▶ _Record set_:
(* ===== verification/Log.v ===== *)
(** log.c: the write-ahead log, and readsb() of fs.c, which initlog() calls.

    The header block is read and written through its words: word 0 is [n], word [1+i] is
    [block[i]]. C leaves stores past the end of [log.lh.block] undefined; here they are
    dropped, and the theorems are about logs that fit. *)

From S2P Require Export Bio.

Open Scope kernel_scope.

Definition log_n (s : fsys) : Z := lh_n (l_lh (fslog s)).
Definition log_block (i : Z) (s : fsys) : Z := lh_block (l_lh (fslog s)) !!! Z.to_nat i.

Definition l_set_lh (v : logheader) (l : log) : log :=
  mkLog (l_lock l) (l_start l) (l_size l) (l_outstanding l) (l_committing l) (l_dev l) v.
Definition l_set_outstanding (v : Z) (l : log) : log :=
  mkLog (l_lock l) (l_start l) (l_size l) v (l_committing l) (l_dev l) (l_lh l).
Definition l_set_committing (v : Z) (l : log) : log :=
  mkLog (l_lock l) (l_start l) (l_size l) (l_outstanding l) v (l_dev l) (l_lh l).

Definition upd_log (f : log -> log) : M fsys unit := modify (fun s => set_log (f (fslog s)) s).
Definition set_log_n (v : Z) : M fsys unit :=
  upd_log (fun l => l_set_lh (mkLh v (lh_block (l_lh l))) l).
Definition set_log_block (i v : Z) : M fsys unit :=
  upd_log (fun l => l_set_lh (mkLh (lh_n (l_lh l)) (<[Z.to_nat i := v]> (lh_block (l_lh l)))) l).

(** [memmove(to->data, from->data, BSIZE)] *)
Definition copy_data (to from : nat) : M fsys unit :=
  modify (fun s => upd_buf to (fun x =>
    b_set_data (blit 0 (take (Z.to_nat BSIZE) (b_data (bufat s from))) (b_data x)) x) s).

(** A store into a buffer's data. *)
Definition upd_data (b : nat) (f : list Z -> list Z) : M fsys unit :=
  modify (upd_buf b (fun x => b_set_data (f (b_data x)) x)).

(** *** fs.c: the super block *)

Definition decode_sb (blk : list Z) : superblock :=
  mkSb (getw blk 0) (getw blk 1) (getw blk 2) (getw blk 3) (getw blk 4) (getw blk 5) (getw blk 6).

Definition readsb (dev : Z) : M fsys superblock :=
  bp <- bread dev 1 ;;
  v <- gets (fun s => decode_sb (b_data (bufat s bp))) ;;
  brelse bp ;;
  ret v.

(** *** log.c *)

Definition install_trans : M fsys unit :=
  n <- gets log_n ;;
  for_range (Z.to_nat n) 0 (fun tail =>
    l <- gets fslog ;;
    lbuf <- bread (l_dev l) (u32 (l_start l + tail + 1)) ;;
    dst <- gets (log_block tail) ;;
    dbuf <- bread (l_dev l) (u32 dst) ;;
    copy_data dbuf lbuf ;;
    bwrite dbuf ;;
    brelse lbuf ;;
    brelse dbuf).

Definition read_head : M fsys unit :=
  l <- gets fslog ;;
  b <- bread (l_dev l) (u32 (l_start l)) ;;
  lh <- gets (fun s => b_data (bufat s b)) ;;
  set_log_n (s32 (getw lh 0)) ;;
  n <- gets log_n ;;
  for_range (Z.to_nat n) 0 (fun i => set_log_block i (s32 (getw lh (1 + i)))) ;;
  brelse b.

Definition write_head : M fsys unit :=
  l <- gets fslog ;;
  b <- bread (l_dev l) (u32 (l_start l)) ;;
  n <- gets log_n ;;
  upd_data b (fun hb => setw hb 0 n) ;;
  for_range (Z.to_nat n) 0 (fun i =>
    v <- gets (log_block i) ;;
    upd_data b (fun hb => setw hb (1 + i) v)) ;;
  bwrite b ;;
  brelse b.

Definition recover_from_log : M fsys unit :=
  read_head ;;
  install_trans ;;
  set_log_n 0 ;;
  write_head.

(** [sizeof(struct logheader)] *)
Definition sizeof_logheader : Z := 4 + 4 * LOGSIZE.

Definition initlog (dev : Z) : M fsys unit :=
  if BSIZE <=? sizeof_logheader then panic "initlog: too big logheader" else
  upd_log (fun l => mkLog false (l_start l) (l_size l) (l_outstanding l) (l_committing l)
                      (l_dev l) (l_lh l)) ;;
  v <- readsb dev ;;
  upd_log (fun l => mkLog (l_lock l) (s32 (sb_logstart v)) (s32 (sb_nlog v)) (l_outstanding l)
                      (l_committing l) dev (l_lh l)) ;;
  recover_from_log.

(** When begin_op() sleeps, it holds no lock and has changed nothing; woken, it takes the lock
    and tests again, as the call from its start does. *)
Definition begin_op : M fsys unit :=
  acquire log_lock ;;
  l <- gets fslog ;;
  if negb (l_committing l =? 0) then sleep ChLog log_lock
  else if LOGSIZE <? lh_n (l_lh l) + (l_outstanding l + 1) * MAXOPBLOCKS
       then sleep ChLog log_lock
  else
    upd_log (l_set_outstanding (l_outstanding l + 1)) ;;
    release log_lock.

Definition write_log : M fsys unit :=
  n <- gets log_n ;;
  for_range (Z.to_nat n) 0 (fun tail =>
    l <- gets fslog ;;
    to <- bread (l_dev l) (u32 (l_start l + tail + 1)) ;;
    src <- gets (log_block tail) ;;
    from <- bread (l_dev l) (u32 src) ;;
    copy_data to from ;;
    bwrite to ;;
    brelse from ;;
    brelse to).

Definition commit : M fsys unit :=
  n <- gets log_n ;;
  when (0 <? n) (
    write_log ;;
    write_head ;;
    install_trans ;;
    set_log_n 0 ;;
    write_head).

Definition end_op : M fsys unit :=
  acquire log_lock ;;
  upd_log (fun l => l_set_outstanding (l_outstanding l - 1) l) ;;
  l <- gets fslog ;;
  if negb (l_committing l =? 0) then panic "log.committing" else
  do_commit <- (if l_outstanding l =? 0
                then upd_log (l_set_committing 1) ;; ret true
                else wakeup ChLog ;; ret false) ;;
  release log_lock ;;
  when do_commit (
    commit ;;
    acquire log_lock ;;
    upd_log (l_set_committing 0) ;;
    wakeup ChLog ;;
    release log_lock).

(** The loop of log_write(): the index of [blockno] in the first [n] logged blocks, or [n]. *)
Definition log_index (blockno : Z) (s : fsys) : Z :=
  match list_find (fun v => u32 v = blockno) (take (Z.to_nat (log_n s)) (lh_block (l_lh (fslog s))))
  with
  | Some (i, _) => Z.of_nat i
  | None => log_n s
  end.

Definition log_write (b : nat) : M fsys unit :=
  l <- gets fslog ;;
  if (LOGSIZE <=? lh_n (l_lh l)) || (l_size l - 1 <=? lh_n (l_lh l))
  then panic "too big a transaction" else
  if l_outstanding l <? 1 then panic "log_write outside of trans" else
  acquire log_lock ;;
  blockno <- gets (fun s => b_blockno (bufat s b)) ;;
  i <- gets (log_index blockno) ;;
  set_log_block i (s32 blockno) ;;
  n <- gets log_n ;;
  when (i =? n) (set_log_n (n + 1)) ;;
  modify (upd_buf b (fun x => b_set_flags (Z.lor (b_flags x) B_DIRTY) x)) ;;
  release log_lock.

▶ _Work instructions_:
From the top of the material above, print every line exactly, ending with the line that holds "dst <- gets (log_block tail) ;;".

▶ _Result of this exercise_:
(* ===== verification/Log.v ===== *)
(** log.c: the write-ahead log, and readsb() of fs.c, which initlog() calls.

    The header block is read and written through its words: word 0 is [n], word [1+i] is
    [block[i]]. C leaves stores past the end of [log.lh.block] undefined; here they are
    dropped, and the theorems are about logs that fit. *)

From S2P Require Export Bio.

Open Scope kernel_scope.

Definition log_n (s : fsys) : Z := lh_n (l_lh (fslog s)).
Definition log_block (i : Z) (s : fsys) : Z := lh_block (l_lh (fslog s)) !!! Z.to_nat i.

Definition l_set_lh (v : logheader) (l : log) : log :=
  mkLog (l_lock l) (l_start l) (l_size l) (l_outstanding l) (l_committing l) (l_dev l) v.
Definition l_set_outstanding (v : Z) (l : log) : log :=
  mkLog (l_lock l) (l_start l) (l_size l) v (l_committing l) (l_dev l) (l_lh l).
Definition l_set_committing (v : Z) (l : log) : log :=
  mkLog (l_lock l) (l_start l) (l_size l) (l_outstanding l) v (l_dev l) (l_lh l).

Definition upd_log (f : log -> log) : M fsys unit := modify (fun s => set_log (f (fslog s)) s).
Definition set_log_n (v : Z) : M fsys unit :=
  upd_log (fun l => l_set_lh (mkLh v (lh_block (l_lh l))) l).
Definition set_log_block (i v : Z) : M fsys unit :=
  upd_log (fun l => l_set_lh (mkLh (lh_n (l_lh l)) (<[Z.to_nat i := v]> (lh_block (l_lh l)))) l).

(** [memmove(to->data, from->data, BSIZE)] *)
Definition copy_data (to from : nat) : M fsys unit :=
  modify (fun s => upd_buf to (fun x =>
    b_set_data (blit 0 (take (Z.to_nat BSIZE) (b_data (bufat s from))) (b_data x)) x) s).

(** A store into a buffer's data. *)
Definition upd_data (b : nat) (f : list Z -> list Z) : M fsys unit :=
  modify (upd_buf b (fun x => b_set_data (f (b_data x)) x)).

(** *** fs.c: the super block *)

Definition decode_sb (blk : list Z) : superblock :=
  mkSb (getw blk 0) (getw blk 1) (getw blk 2) (getw blk 3) (getw blk 4) (getw blk 5) (getw blk 6).

Definition readsb (dev : Z) : M fsys superblock :=
  bp <- bread dev 1 ;;
  v <- gets (fun s => decode_sb (b_data (bufat s bp))) ;;
  brelse bp ;;
  ret v.

(** *** log.c *)

Definition install_trans : M fsys unit :=
  n <- gets log_n ;;
  for_range (Z.to_nat n) 0 (fun tail =>
    l <- gets fslog ;;
    lbuf <- bread (l_dev l) (u32 (l_start l + tail + 1)) ;;
    dst <- gets (log_block tail) ;;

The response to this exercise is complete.